Your assignment
Among the entries below, one stretch runs from the line that contains "From stdpp Require Import base gmap" through the line that contains "code points; the". Repeat that stretch exactly, ends included, and only that.

### The data

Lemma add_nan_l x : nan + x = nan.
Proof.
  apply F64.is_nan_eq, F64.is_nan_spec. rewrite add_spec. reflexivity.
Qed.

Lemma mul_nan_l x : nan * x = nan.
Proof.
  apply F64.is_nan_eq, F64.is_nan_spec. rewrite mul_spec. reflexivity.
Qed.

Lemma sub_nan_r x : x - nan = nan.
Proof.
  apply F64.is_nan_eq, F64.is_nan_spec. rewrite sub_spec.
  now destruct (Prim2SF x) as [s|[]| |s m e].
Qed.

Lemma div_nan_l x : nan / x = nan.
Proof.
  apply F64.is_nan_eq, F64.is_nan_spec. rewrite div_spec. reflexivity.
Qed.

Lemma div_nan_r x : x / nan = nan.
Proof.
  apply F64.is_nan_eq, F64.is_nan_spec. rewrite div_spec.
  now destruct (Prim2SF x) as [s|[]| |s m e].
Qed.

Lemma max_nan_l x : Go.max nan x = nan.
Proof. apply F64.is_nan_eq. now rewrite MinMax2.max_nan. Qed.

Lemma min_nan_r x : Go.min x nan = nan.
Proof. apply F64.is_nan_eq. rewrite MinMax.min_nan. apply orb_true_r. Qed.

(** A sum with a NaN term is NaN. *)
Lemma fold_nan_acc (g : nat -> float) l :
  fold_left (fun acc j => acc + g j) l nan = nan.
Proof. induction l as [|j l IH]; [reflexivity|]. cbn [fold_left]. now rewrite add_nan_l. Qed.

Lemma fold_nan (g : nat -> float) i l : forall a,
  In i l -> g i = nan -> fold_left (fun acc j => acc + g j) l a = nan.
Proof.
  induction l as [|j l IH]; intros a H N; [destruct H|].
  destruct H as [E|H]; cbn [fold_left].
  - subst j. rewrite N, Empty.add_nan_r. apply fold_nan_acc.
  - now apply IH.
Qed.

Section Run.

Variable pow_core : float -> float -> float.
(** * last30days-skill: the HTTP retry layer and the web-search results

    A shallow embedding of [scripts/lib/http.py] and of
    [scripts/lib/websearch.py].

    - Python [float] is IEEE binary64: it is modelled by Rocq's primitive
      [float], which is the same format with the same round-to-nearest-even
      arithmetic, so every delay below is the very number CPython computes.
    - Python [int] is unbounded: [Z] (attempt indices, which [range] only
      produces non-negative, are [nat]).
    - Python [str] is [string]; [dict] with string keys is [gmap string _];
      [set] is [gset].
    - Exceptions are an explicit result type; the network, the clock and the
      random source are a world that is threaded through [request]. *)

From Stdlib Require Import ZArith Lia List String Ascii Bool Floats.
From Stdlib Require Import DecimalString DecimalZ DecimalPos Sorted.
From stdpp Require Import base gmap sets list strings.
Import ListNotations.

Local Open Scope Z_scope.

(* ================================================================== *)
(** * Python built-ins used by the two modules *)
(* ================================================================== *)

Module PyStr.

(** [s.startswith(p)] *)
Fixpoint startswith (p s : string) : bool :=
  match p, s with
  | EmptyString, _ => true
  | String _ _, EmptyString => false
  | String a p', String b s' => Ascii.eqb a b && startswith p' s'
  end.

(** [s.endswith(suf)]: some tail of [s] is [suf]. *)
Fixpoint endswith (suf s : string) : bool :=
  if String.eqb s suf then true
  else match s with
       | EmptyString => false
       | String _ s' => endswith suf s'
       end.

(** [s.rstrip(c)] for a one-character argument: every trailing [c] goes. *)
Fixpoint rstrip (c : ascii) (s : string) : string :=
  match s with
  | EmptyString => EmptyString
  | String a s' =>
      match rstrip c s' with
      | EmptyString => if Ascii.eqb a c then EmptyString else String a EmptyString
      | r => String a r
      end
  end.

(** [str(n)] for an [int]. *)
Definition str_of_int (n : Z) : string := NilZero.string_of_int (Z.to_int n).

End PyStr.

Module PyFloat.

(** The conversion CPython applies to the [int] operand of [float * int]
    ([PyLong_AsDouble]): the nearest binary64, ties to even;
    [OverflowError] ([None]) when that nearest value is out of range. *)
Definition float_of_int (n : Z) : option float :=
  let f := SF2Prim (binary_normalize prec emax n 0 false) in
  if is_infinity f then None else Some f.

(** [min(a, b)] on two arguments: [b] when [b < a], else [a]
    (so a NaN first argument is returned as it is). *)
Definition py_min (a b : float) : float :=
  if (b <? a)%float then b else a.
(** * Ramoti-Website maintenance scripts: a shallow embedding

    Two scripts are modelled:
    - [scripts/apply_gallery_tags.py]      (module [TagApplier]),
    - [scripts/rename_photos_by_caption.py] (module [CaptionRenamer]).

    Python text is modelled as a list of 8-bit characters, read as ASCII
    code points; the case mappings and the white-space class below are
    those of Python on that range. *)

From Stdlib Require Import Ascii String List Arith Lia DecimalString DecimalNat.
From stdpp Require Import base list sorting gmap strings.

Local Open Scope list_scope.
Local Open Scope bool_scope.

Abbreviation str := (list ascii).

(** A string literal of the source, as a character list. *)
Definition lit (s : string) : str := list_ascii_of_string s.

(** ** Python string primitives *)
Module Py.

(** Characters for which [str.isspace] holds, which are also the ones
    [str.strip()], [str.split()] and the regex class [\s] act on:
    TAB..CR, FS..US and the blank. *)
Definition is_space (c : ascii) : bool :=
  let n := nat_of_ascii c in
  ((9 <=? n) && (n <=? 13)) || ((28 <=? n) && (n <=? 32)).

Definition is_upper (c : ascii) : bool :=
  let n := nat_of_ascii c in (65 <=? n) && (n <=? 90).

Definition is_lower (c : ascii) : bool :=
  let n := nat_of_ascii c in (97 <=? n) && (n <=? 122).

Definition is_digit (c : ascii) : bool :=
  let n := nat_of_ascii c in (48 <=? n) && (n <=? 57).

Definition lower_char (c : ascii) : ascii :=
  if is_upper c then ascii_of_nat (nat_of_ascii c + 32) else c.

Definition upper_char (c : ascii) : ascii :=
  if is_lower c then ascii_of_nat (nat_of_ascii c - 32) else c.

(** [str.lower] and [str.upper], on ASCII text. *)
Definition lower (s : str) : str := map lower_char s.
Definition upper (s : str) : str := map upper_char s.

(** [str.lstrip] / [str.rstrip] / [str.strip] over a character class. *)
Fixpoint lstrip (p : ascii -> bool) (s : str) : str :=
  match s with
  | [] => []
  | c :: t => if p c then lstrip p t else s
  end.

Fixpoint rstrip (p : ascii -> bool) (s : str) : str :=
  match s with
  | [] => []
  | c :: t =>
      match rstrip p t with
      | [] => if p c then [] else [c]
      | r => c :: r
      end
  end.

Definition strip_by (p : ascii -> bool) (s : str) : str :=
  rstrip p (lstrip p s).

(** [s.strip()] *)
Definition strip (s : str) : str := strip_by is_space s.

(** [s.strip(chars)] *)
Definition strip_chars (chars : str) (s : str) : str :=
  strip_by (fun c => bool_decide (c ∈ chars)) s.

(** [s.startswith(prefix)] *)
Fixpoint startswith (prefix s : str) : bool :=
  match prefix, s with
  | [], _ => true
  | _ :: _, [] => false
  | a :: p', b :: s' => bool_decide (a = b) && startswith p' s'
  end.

######

Expected output
From stdpp Require Import base gmap sets list strings.
Import ListNotations.

Local Open Scope Z_scope.

(* ================================================================== *)
(** * Python built-ins used by the two modules *)
(* ================================================================== *)

Module PyStr.

(** [s.startswith(p)] *)
Fixpoint startswith (p s : string) : bool :=
  match p, s with
  | EmptyString, _ => true
  | String _ _, EmptyString => false
  | String a p', String b s' => Ascii.eqb a b && startswith p' s'
  end.

(** [s.endswith(suf)]: some tail of [s] is [suf]. *)
Fixpoint endswith (suf s : string) : bool :=
  if String.eqb s suf then true
  else match s with
       | EmptyString => false
       | String _ s' => endswith suf s'
       end.

(** [s.rstrip(c)] for a one-character argument: every trailing [c] goes. *)
Fixpoint rstrip (c : ascii) (s : string) : string :=
  match s with
  | EmptyString => EmptyString
  | String a s' =>
      match rstrip c s' with
      | EmptyString => if Ascii.eqb a c then EmptyString else String a EmptyString
      | r => String a r
      end
  end.

(** [str(n)] for an [int]. *)
Definition str_of_int (n : Z) : string := NilZero.string_of_int (Z.to_int n).

End PyStr.

Module PyFloat.

(** The conversion CPython applies to the [int] operand of [float * int]
    ([PyLong_AsDouble]): the nearest binary64, ties to even;
    [OverflowError] ([None]) when that nearest value is out of range. *)
Definition float_of_int (n : Z) : option float :=
  let f := SF2Prim (binary_normalize prec emax n 0 false) in
  if is_infinity f then None else Some f.

(** [min(a, b)] on two arguments: [b] when [b < a], else [a]
    (so a NaN first argument is returned as it is). *)
Definition py_min (a b : float) : float :=
  if (b <? a)%float then b else a.
(** * Ramoti-Website maintenance scripts: a shallow embedding

    Two scripts are modelled:
    - [scripts/apply_gallery_tags.py]      (module [TagApplier]),
    - [scripts/rename_photos_by_caption.py] (module [CaptionRenamer]).

    Python text is modelled as a list of 8-bit characters, read as ASCII
    code points; the case mappings and the white-space class below are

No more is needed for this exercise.